■ Problem to work on
Among the lines of the material, copy those that hold the string "apply".

■ Material supplied
(** All parts, at their places behind [D]; the object was empty from there on. *)
Lemma write_parts_spec h L parts : forall ss e D w, spans_ok (len D) parts ss e -> e <= L -> L <= U64_MAX -> objects w h = Some (D ++ zeros (Z.to_nat (L - len D))) ->
  match write_parts MAX_DATA_LEN w h (zip parts ss) with
  | (Ok _, w') => only h w w' /\ exists X, objects w' h = Some (D ++ X) /\ len (D ++ X) = L /\
      forall i part a n, parts !! i = Some part -> part <> [] -> ss !! i = Some (a, n) -> len D <= a /\ bytes_at (D ++ X) a (len part) = part
  | (Err _, w') => only h w w'
  | (Panic, _) => False
  end.
Proof using All.
  induction parts as [|part parts IH]; intros [|[a n] ss] e D w Hs He HL Hobj; cbn [spans_ok zip zip_with write_parts] in *; try done.
  - split; [done |]. exists (zeros (Z.to_nat (L - len D))). split_and!; [done | rewrite len_app, len_zeros; lia | intros i ? ? ? Hi; done].
  - pose proof (len_nonneg D) as LD. destruct part as [|x0 part0].
    + cbn [is_empty] in Hs. destruct Hs as (-> & -> & Hs). cbn [List.length write_loop]. change (len []) with 0. cbn [Z.ltb Z.compare negb].
      specialize (IH ss e D w Hs He HL Hobj). destruct (write_parts _ w h (zip parts ss)) as [[u|er|] w']; [| done | done]. destruct IH as (Ho & X & H1 & H2 & H3). split; [done |]. exists X. split_and!; [done | done |].
      intros [|i] part a n Hi Hp; [cbn in Hi; congruence |]. by apply H3.
    + set (part := x0 :: part0) in *. change (is_empty part) with false in Hs. cbv iota in Hs. destruct Hs as (Ha & _ & -> & Hs). pose proof (spans_ok_le _ _ _ _ Hs) as Hle. pose proof (len_nonneg part) as Lp.
      set (A := D ++ zeros (Z.to_nat (a - len D))). assert (len A = a) as HA by (unfold A; rewrite len_app, len_zeros; lia).
      pose proof (write_loop_spec part A (zeros (Z.to_nat (L - (a + len part)))) h ltac:(lia) (S (List.length part)) w 0 ltac:(lia) ltac:(unfold len; lia)) as Hwl. rewrite HA, Z.sub_0_r in Hwl. cbn [Z.to_nat take app] in Hwl.
      assert (D ++ zeros (Z.to_nat (L - len D)) = A ++ zeros (Z.to_nat (len part)) ++ zeros (Z.to_nat (L - (a + len part)))) as Ez by (unfold A; rewrite <- app_assoc; f_equal; unfold zeros; rewrite <- !replicate_add; f_equal; lia).
      rewrite Ez in Hobj. change (S (List.length part)) with (List.length (0 :: part)) in *. specialize (Hwl Hobj). destruct (write_loop _ _ w h part a 0) as [[u|er|] w1]; [| done | done]. destruct Hwl as [Hw1 Ho1].
      assert (len (A ++ part) = a + len part) as HAp by (rewrite len_app; lia). rewrite <- HAp in Hs. specialize (IH ss e (A ++ part) w1 Hs He HL). rewrite HAp, <- app_assoc in IH. specialize (IH Hw1).
      destruct (write_parts _ w1 h (zip parts ss)) as [[u'|er|] w2]; [| by apply (only_trans h w w1) | done]. destruct IH as (Ho2 & X & H1 & H2 & H3). split; [by apply (only_trans h w w1) |].
      exists (zeros (Z.to_nat (a - len D)) ++ part ++ X). assert (D ++ zeros (Z.to_nat (a - len D)) ++ part ++ X = (A ++ part) ++ X) as Ex by (unfold A; by rewrite <- !app_assoc). rewrite Ex. split_and!; [done | done |].
      intros [|i] part' a' n' Hi Hp Hss; cbn in Hi, Hss.
      * injection Hi as <-. injection Hss as <- <-. split; [done |]. rewrite <- app_assoc. by apply bytes_at_middle.
      * destruct (H3 i part' a' n' Hi Hp Hss) as [? ?]. split; [lia | done].
Qed.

■ Result
      intros [|i] part a n Hi Hp; [cbn in Hi; congruence |]. by apply H3.
      destruct (write_parts _ w1 h (zip parts ss)) as [[u'|er|] w2]; [| by apply (only_trans h w w1) | done]. destruct IH as (Ho2 & X & H1 & H2 & H3). split; [by apply (only_trans h w w1) |].
      * injection Hi as <-. injection Hss as <- <-. split; [done |]. rewrite <- app_assoc. by apply bytes_at_middle.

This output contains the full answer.